Guide
To tailor a resume to a job description, extract the key skills and requirements from the posting, map them against your existing experience, and rewrite your summary and bullet points to use the same language the employer uses — without inventing experience you don't have. Applicant tracking systems (ATS) score resumes on how closely they match a job description's keywords, so a resume tailored per application consistently outperforms a generic one sent everywhere. Doing this manually takes 30–60 minutes per job; AI resume tailoring tools like RoleGenie do it in under five minutes by parsing the job description and rewriting your resume's summary, bullets, and skills section to match — while keeping your real experience intact.

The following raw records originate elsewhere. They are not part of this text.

(** * install_ffmpeg.js: the platform-dispatch acquisition workflow

    A shallow embedding of [install_ffmpeg.js] (beamcoder): the transfer
    agent [get], the archive extractor [unzipFile], the three platform
    branches [win32], [linux], [darwin] and the top-level [switch] on
    [os.platform()].

    Everything the script asks of its host (the operating system name, the
    answers of child processes, of the network and of the file system) is
    an input of the model, gathered in the record [host].  Everything the
    script does to its host is recorded, in order, in a trace of [effect]s. *)

From Stdlib Require Import ZArith Lia Ascii String Strings.Byte List Bool Sorted.
From stdpp Require Import base tactics list sets strings.

Local Open Scope Z_scope.

(** ** JavaScript strings *)

Module JsString.

(** [s.indexOf(t)]: the least position at which [t] occurs in [s], and
    [-1] when it occurs nowhere. *)
Fixpoint indexOf_from (i : Z) (s t : string) : Z :=
  if String.prefix t s then i
  else match s with
       | EmptyString => -1
       | String _ s' => indexOf_from (i + 1) s' t
       end.

Definition indexOf (s t : string) : Z := indexOf_from 0 s t.

(** [t] occurs in [s]: the declarative reading of "is a substring". *)
Definition occurs_in (t s : string) : Prop :=
  ∃ pre post : string, s = pre +:+ t +:+ post.

(** [/\/$/.test(s)]: the last character of [s] is a slash. *)
Fixpoint ends_with_slash (s : string) : bool :=
  match s with
  | EmptyString => false
  | String c EmptyString => Ascii.eqb c "/"
  | String _ s' => ends_with_slash s'
  end.

(** [s.split('/')[0]]: the characters of [s] before its first slash. *)
Fixpoint split_slash_0 (s : string) : string :=
  match s with
  | EmptyString => EmptyString
  | String c s' => if Ascii.eqb c "/" then EmptyString
                   else String c (split_slash_0 s')
  end.

(** The lines of a text, as a terminal shows them. *)
Fixpoint lines_from (cur : string) (s : string) : list string :=
  match s with
  | EmptyString => [cur]
  | String c s' =>
      if Ascii.eqb c "010" then cur :: lines_from EmptyString s'
      else lines_from (cur +:+ String c EmptyString) s'
  end.

Definition lines (s : string) : list string := lines_from EmptyString s.

End JsString.

Import JsString.

(** ** Errors, effects and the process monad *)

(** A JavaScript error object, with the properties the script reads:
    [err.name], [err.message], [e.code] and [err.stderr]. *)
Record js_error := mk_error {
  err_name : string;
  err_message : option string;
  err_code : option string;
  err_stderr : string
}.

(** What an awaited child process answers. *)
Inductive exec_result :=
| ExecOk (stdout : string)
| ExecFail (err : js_error).

(** What the script does to its host, one constructor per kind of call. *)
Inductive effect :=
| ConsoleLog (text : string)
| ConsoleError (text : string)
| ConsoleErrorObj (err : js_error)
| Progress (name : string) (received : Z) (totalLength : option Z)
| Downloaded (name : string) (received : Z)
| Exec (command : string)
| ExecFile (file : string) (args : list string)
| FsMkdir (path : string)
| FsAccess (path : string)
| FsCreateWriteStream (path : string)
| FsRename (from to : string)
| HttpsGet (url : option string)
| WsWrite (path : string) (chunk : list Byte.byte)
| WsEnd (path : string)
| Unzip (archive dest : string).

(** Console output is harmless; every other effect touches the network,
    the file system or a child process. *)
Definition is_console (e : effect) : bool :=
  match e with
  | ConsoleLog _ | ConsoleError _ | ConsoleErrorObj _
  | Progress _ _ _ | Downloaded _ _ => true
  | _ => false
  end.

(** How a piece of the script ends: it returns, it throws (a rejected
    promise), it calls [process.exit], or an exception leaves a callback
    of the host, where no handler of the script can catch it. *)
Inductive outcome (A : Type) :=
| Ret (a : A)
| Throw (err : js_error)
| Exit (code : Z)
| Crash (err : js_error).
Arguments Ret {A} a.
Arguments Throw {A} err.
Arguments Exit {A} code.
Arguments Crash {A} err.

(** A computation appends to the trace of effects and ends in an outcome. *)
Definition M (A : Type) : Type := list effect → outcome A * list effect.

Definition ret {A} (a : A) : M A := λ tr, (Ret a, tr).
Definition throw {A} (err : js_error) : M A := λ tr, (Throw err, tr).
Definition process_exit {A} (code : Z) : M A := λ tr, (Exit code, tr).
Definition uncaught {A} (err : js_error) : M A := λ tr, (Crash err, tr).
Definition emit (e : effect) : M unit := λ tr, (Ret tt, tr ++ [e]).

Definition bind {A B} (k : A → M B) (m : M A) : M B :=
  λ tr, match m tr with
        | (Ret a, tr') => k a tr'
        | (Throw err, tr') => (Throw err, tr')
        | (Exit code, tr') => (Exit code, tr')
        | (Crash err, tr') => (Crash err, tr')
        end.

#[global] Instance M_ret : MRet M := @ret.
#[global] Instance M_bind : MBind M := @bind.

Most job seekers send the same resume to every opening. The problem is that recruiters and the ATS software in front of them are looking for a match to a specific job description — specific tools, specific responsibilities, specific seniority signals. A resume that reads as generic ranks lower in an ATS's keyword match score and gives a human reviewer less reason to move you forward, even when you're qualified.
AI resume tailoring tools automate the keyword extraction and rewriting steps. You paste your base resume and the job description; the tool identifies the gap between them and rewrites your summary, bullets, and skills section to close it. RoleGenie does this in one click, then shows you an ATS match score and a list of specific keyword gaps so you can review exactly what changed before you apply.
The risk with AI resume tools is fabrication — an AI that invents metrics or skills you don't have will hurt you in the interview, not help you. Good tailoring tools rewrite and reframe your real experience; they should never add claims you can't back up when a recruiter asks about them.